P.S. You need to have the reference "Microsoft Visual Basic for Applications Extensibility X.X" activated in the VBE.

----------


## Blake 7

Hiya - im getting a "user defined type not defined error" on this line

I was so excited!!

lblNewLabel As MSForms.Label

----------


## Whizbang

You need to activate the "Microsoft Visual Basic for Applications Extensibility X.X" reference.

In the VBE, go to "Tools" ->  "References" and check that reference (It is all alphabetical, so you'll need to scroll pretty far down), then click "Ok".

***Edit***
Oops.  And the "Microsof Forms 2.0 Object Library" reference.

----------


## Blake 7

I could find this

Microsoft Visual Basic For Applications Extensibility 5.3.

but not xx

----------


## Whizbang

That is what you want.  The X.X was just because the number may be different depending on your version of Excel.

----------


## Blake 7

Ahhhhhhhhhh doh --- silly me - i'll get this thread in the bad threads thread at this rate.

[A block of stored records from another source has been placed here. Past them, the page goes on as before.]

(** X7.  In a table that the cleaning step returns every text is free of
    leading and trailing white space, in every column but [duration_type],
    which holds the text after the first space as it is. *)
Theorem clean_text_is_stripped (f g : DataFrame) (n : string) (i : nat) s :
  NoDup (col_names f) ->
  clean f = (Ok tt, g) ->
  n <> "duration_type" ->
  at_ g n i = Some (VStr s) ->
  PyStr.strip s = s.
Proof.
  intros Hf Hrun%clean_Cleaned Hn (ys & Hys & Hi)%at_str; [|done].
  destruct Hrun as [da du co li xs p0 p1 cp mg Hda Hdu Hxs Hp0 Hp1 Hco Hcp Hli Hmg].
  simpl in Hys. rewrite get_derive in Hys.
  assert (forall c out,
    apply first_token_stripped c = Ok out -> out !! i = Some (Some s) ->
    PyStr.strip s = s) as Htok.
  { intros c out Hout Hs. unfold apply in Hout.
    destruct (map_result_lookup_inv _ _ _ _ _ Hout Hs) as (v & _ & Hv).
    destruct v as [|s0| | |]; try done.
    rewrite first_token_stripped_str in Hv. injection Hv as <-.
    apply PyStrFacts.strip_idem. }
  assert (forall zs, to_numeric_coerce p0 <> ObjectCol zs) as Hnum.
  { intros zs. unfold to_numeric_coerce. by destruct (mapM _ _). }
  repeat case_decide; simplify_eq.
  - by eapply (Htok li).
  - by eapply (Htok co).
  - by destruct (Hnum ys).
  - rewrite get_col_strip in Hys.
    destruct (get_col n (columns f)) as [c|]; [|done]. simpl in Hys.
    destruct c as [zs| | |]; try done. injection Hys as <-.
    unfold str_strip in Hi. rewrite list_lookup_fmap in Hi.
    destruct (zs !! i) as [[s0|]|]; try done. injection Hi as <-.
    apply PyStrFacts.strip_idem.
Qed.

(** X3.  The cleaning step reads four columns by name, in the order
    [date_added], [duration], [country], [listed_in]; the first of them that
    the table lacks ends the step with a [KeyError] of that name, provided
    the statements before it returned. *)
Theorem clean_missing_column (f : DataFrame) :
  NoDup (col_names f) ->
  (get_col "date_added" (columns f) = None ->
   (clean f).1 = Raise (KeyError "date_added"))
  /\ (is_Some (get_col "date_added" (columns f)) ->
      get_col "duration" (columns f) = None ->
      (clean f).1 = Raise (KeyError "duration"))
  /\ (forall xs i s,
        is_Some (get_col "date_added" (columns f)) ->
        get_col "duration" (columns f) = Some (ObjectCol xs) ->
        xs !! i = Some (Some s) ->
        PyStr.contains " " (PyStr.strip s) = true ->
        (get_col "country" (columns f) = None ->
         (clean f).1 = Raise (KeyError "country"))
        /\ (forall c, get_col "country" (columns f) = Some c ->
              text_or_null c ->
              get_col "listed_in" (columns f) = None ->
              (clean f).1 = Raise (KeyError "listed_in"))).
Proof.
  intros Hf.
  assert (forall k : F unit,
            clean f = (strip_object_columns ;; k)%st f ->
            clean f = k (strip_frame f)) as Hstart.
  { intros k ->. by rewrite (bind_run _ _ _ _ _ (strip_object_columns_run f Hf)). }
  specialize (Hstart _ eq_refl). rewrite Hstart. clear Hstart.
  unfold parse_date_added, split_duration, primary_country, main_genre,
    bind, getitem, setitem, lift.
  simpl. rewrite !get_col_strip.
  split; [by intros ->|]. split.
  - intros [d ->] Hdu. simpl. rewrite get_set_col_eq. simpl.
    rewrite !get_set_col_ne by done. by rewrite get_col_strip, Hdu.
  - intros xs i s [d ->] Hdu Hi Hs. simpl. rewrite get_set_col_eq. simpl.
    rewrite !get_set_col_ne by done. rewrite get_col_strip, Hdu. simpl.
    assert (2 <= width (expand (str_split " " 1 (str_strip xs))))%nat as Hw.
    { apply width_two. exists i, (PyStr.strip s). split; [|done].
      unfold str_strip. by rewrite list_lookup_fmap, Hi. }
    destruct (expanded_col_Ok (expand (str_split " " 1 (str_strip xs))) 0)
      as [p0 Hp0]; [lia|].
    destruct (expanded_col_Ok (expand (str_split " " 1 (str_strip xs))) 1)
      as [p1 Hp1]; [lia|].
    rewrite Hp0, Hp1. simpl. rewrite !get_set_col_ne by done.
    rewrite get_col_strip. split.
    + by intros ->.
    + intros c -> Hc Hli. simpl.
      apply text_or_null_strip, apply_first_token_Ok in Hc as [cp Hcp].
      change (apply first_token_stripped (strip_col c))
        with (apply get_first_country (strip_col c)) in Hcp.
      rewrite Hcp. simpl.
      rewrite !get_set_col_ne by done. by rewrite get_col_strip, Hli.
Qed.

(** X4.  With its other columns in place, the cleaning step cannot get past
    a [duration] column that holds no text with a space: a column that is
    not of dtype object has no [.str] and raises [AttributeError], and a
    non-empty object column in which no stripped value has a space gives a
    split of one column, of which [duration_split[1]] is a [KeyError]. *)
Theorem clean_needs_a_two_part_duration (f : DataFrame) d c :
  NoDup (col_names f) ->
  get_col "date_added" (columns f) = Some d ->
  get_col "duration" (columns f) = Some c ->
  (is_object c = false -> (clean f).1 = Raise needs_str)
  /\ (forall xs, c = ObjectCol xs -> xs <> [] ->
        (forall i s, xs !! i = Some (Some s) ->
                     PyStr.contains " " (PyStr.strip s) = false) ->
        (clean f).1 = Raise (KeyError "1")).
Proof.
  intros Hf Hd Hc. split.
  - by apply (clean_raises_without_str f c d).
  - intros xs -> Hxs Hno. by apply (clean_raises_without_space f xs d).
Qed.

End CleanFrame.

(** ** More on the sampler and the heat map *)

Lemma read_write_file_ne path path' content fs :
  path <> path' ->
  read_file path' (write_file path content fs) = read_file path' fs.
Proof.
  intros Hne. induction fs as [|[p c] r IH]; simpl.
  - by rewrite decide_False.
  - repeat (case_decide; simpl; subst); try done.
Qed.

Lemma selects_iff (P Q : nat -> Prop) f t ex :
  (forall j, (j < nrows f)%nat -> P j <-> Q j) ->
  selects P f t ex -> selects Q f t ex.
Proof.
  intros HPQ (pos & Hinc & Hpos & Hrows). exists pos.
  split; [done|]. split; [|done].
  intros j. rewrite Hpos. split; intros [Hj ?]; (split; [done|]); by apply (HPQ j Hj).
Qed.

Lemma at_set_col_ne t n m c i :
  n <> m ->
  at_ {| index := index t; columns := set_col m c (columns t) |} n i = at_ t n i.
Proof. intros Hne. unfold at_. simpl. by rewrite get_set_col_ne. Qed.

Lemma selects_set_col P f t ex m c :
  selects P f t ex ->
  selects P f {| index := index t; columns := set_col m c (columns t) |} (m :: ex).
Proof.
  intros (pos & Hinc & Hpos & Hn & Hrows). exists pos.
  split; [done|]. split; [done|]. split; [done|].
  intros i j Hi. destruct (Hrows i j Hi) as [Hix Hat].
  split; [done|]. intros n [Hnm Hex]%not_elem_of_cons.
  rewrite at_set_col_ne by done. by apply Hat.
Qed.

Lemma well_formed_set_col t m c :
  well_formed t -> length (cells c) = nrows t ->
  well_formed {| index := index t; columns := set_col m c (columns t) |}.
Proof.
  intros [Hn Hi Hl] Hc. split; simpl.
  - unfold col_names. simpl. by apply NoDup_set_col.
  - done.
  - by apply Forall_set_col.
Qed.

Lemma column_length f n c :
  well_formed f -> get_col n (columns f) = Some c -> length (cells c) = nrows f.
Proof.
  intros [_ _ Hl] Hc. rewrite Forall_forall in Hl.
  apply (Hl (n, c)). by apply get_col_In.
Qed.

Section SamplerFrame.

Context `{Library}.

(** X8.  The sampler touches one file and no table: every table that
    existed is afterwards what it was, every file but the subset file is
    what it was, and a run that raises leaves everything as it was.  A run
    that returns has allocated exactly one table, the one it returns, and
    the subset file holds it, whether the file existed before or not. *)
Theorem sampler_frame (w : world) (df_full : ref) :
  let out := sampler df_full w in
  (forall r, (r < length (heap w))%nat -> heap out.2 !! r = heap w !! r)
  /\ (forall path, path <> subset_path ->
        read_file path (files out.2) = read_file path (files w))
  /\ (forall e, out.1 = Raise e -> out.2 = w)
  /\ (forall d, out.1 = Ok d ->
        d = length (heap w)
        /\ length (heap out.2) = S (length (heap w))
        /\ exists g, heap out.2 !! d = Some g
                     /\ read_file subset_path (files out.2) = Some (to_csv g)).
Proof.
  destruct (heap w !! df_full) as [f|] eqn:Hr.
  - destruct (decide (3000 <= nrows f)%nat) as [Hn|Hn].
    + rewrite (sampler_run w df_full f Hr Hn). simpl.
      split; [by intros r Hlt; rewrite lookup_app_l|].
      split; [by intros path Hne; apply read_write_file_ne|].
      split; [done|]. intros d [= <-]. split; [done|].
      split; [rewrite length_app; simpl; lia|].
      exists (sampled 3000 42 f).
      split; [by apply list_lookup_middle|apply read_write_file].
    + rewrite (sampler_raises w df_full f Hr) by lia. simpl.
      repeat split; done.
  - unfold sampler, sample, bind, deref. rewrite Hr. simpl.
    repeat split; done.
Qed.

End SamplerFrame.

Section HeatmapFrame.

Context `{Library}.

(** X9.  The heat-map step reads the cleaned table and writes to new
    tables only.  It raises [KeyError] for [main_genre] at line 153 when
    the table lacks that column, and then the world is what it was; it
    raises [KeyError] for [rating] at line 182 when it lacks that one, and
    then [genre_counts] is the one table that has been added.  Otherwise it
    returns, having allocated four tables: [genre_counts] with the labels
    and the counts that [value_counts().nlargest(10)] gives, the selection,
    [df_genre] and [df_genre_top], the last two of which it returns.  In
    every case the tables that existed, the cleaned one among them, and the
    files are what they were. *)
Theorem heatmap_tables_frame (w : world) (df : ref) (f : DataFrame) :
  heap w !! df = Some f ->
  let out := heatmap_tables df w in
  let n := length (heap w) in
  (forall r, (r < n)%nat -> heap out.2 !! r = heap w !! r)
  /\ files out.2 = files w
  /\ (get_col "main_genre" (columns f) = None ->
        out = (Raise (KeyError "main_genre"), w))
  /\ (forall g0,
        get_col "main_genre" (columns f) = Some g0 ->
        get_col "rating" (columns f) = None ->
        out.1 = Raise (KeyError "rating")
        /\ heap out.2 = (heap w ++ [genre_counts_of g0])%list)
  /\ (forall g0,
        get_col "main_genre" (columns f) = Some g0 ->
        is_Some (get_col "rating" (columns f)) ->
        out.1 = Ok ((2 + n)%nat, (3 + n)%nat)
        /\ length (heap out.2) = (n + 4)%nat
        /\ heap out.2 !! n = Some (genre_counts_of g0)).
Proof.
  intros Hr.
  destruct (get_col "main_genre" (columns f)) as [g0|] eqn:Hg.
  2:{ rewrite (heatmap_tables_no_genre w df f Hr Hg). simpl.
      split; [done|]. split; [done|]. split; [done|].
      split; by intros g0 [=]. }
  destruct (get_col "rating" (columns f)) as [r0|] eqn:Hrt.
  2:{ rewrite (heatmap_tables_no_rating w df f g0 Hr Hg Hrt). simpl.
      split; [by intros r Hlt; rewrite lookup_app_l|].
      split; [done|]. split; [done|].
      split; [by intros g0' [= <-] _|]. by intros g0' _ []. }
  rewrite (heatmap_tables_run w df f g0 r0 Hr Hg Hrt). simpl.
  split; [by intros r Hlt; rewrite lookup_app_l|].
  split; [done|]. split; [done|]. split; [done|].
  intros g0' [= <-] _. split; [done|].
  split; [rewrite length_app; simpl; lia|]. by apply list_lookup_middle.
Qed.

I'll have another crack and get back to you

----------


## Blake 7

WOW Dude - YOU ARE A WHIZZBANG! amazing!!!

----------


## snb

> Come on guys, there are standards to preserve.



Like being polite and congratulate someone in a thread that was started because of a member's 'anniversary'.

----------


## inayat

> You need to activate the "Microsoft Visual Basic for Applications Extensibility X.X" reference.
> 
> In the VBE, go to "Tools" ->  "References" and check that reference (It is all alphabetical, so you'll need to scroll pretty far down), then click "Ok".
> 
> ***Edit***
> Oops.  And the "Microsof Forms 2.0 Object Library" reference.



Whizbang... 

I activated the Applications Extensibility.... but I am still getting the error:
lblNewLabel As MSForms.Label 

I see that I have Microsoft Forms 12.0 object library activated.  But no 2.0... Any help...

----------


## romperstomper

I've never heard of an msforms 12 library - are you sure about that? If you insert a userform, you should get the forms2 library referenced.

----------


## romperstomper

Where's the fading away? All I can see is an unload? Also, Bob didn't actually say you had to _create_ the form in code.  :Wink:

----------


## inayat

Hi RS,

Please see attached.  My VB knowledge is nill so I just tried to follow the instructions.

Cheers-
Inayat

----------


## Blake 7

hi inyat - in the developer tab click macro security > in macro settings make sure that "trust access to the VBA project object model is checked

----------


## romperstomper

That's the Office 12 library, not the Microsoft Forms 2 library, which is the one you need.

----------


## inayat

@Blake... I checked that... Still it is giving the same error

@RS... I can not see the Microsoft Forms 2 Library in Reference... Do i need to look anywhere else... As I said, I have zero knowledge in VBA...

----------


## romperstomper

As I said, insert a userform and the reference will be added for you. (You can then delete the form)

----------


## Blake 7

Here are instructions in the case of missing ms forms 2.0 object library

http://support.microsoft.com/kb/208218

----------


## inayat

Thanks RS... Works perfectly now...

Thanks Blake....

----------


## Bob Phillips

> Where's the fading away? All I can see is an unload? Also, Bob didn't actually say you had to _create_ the form in code.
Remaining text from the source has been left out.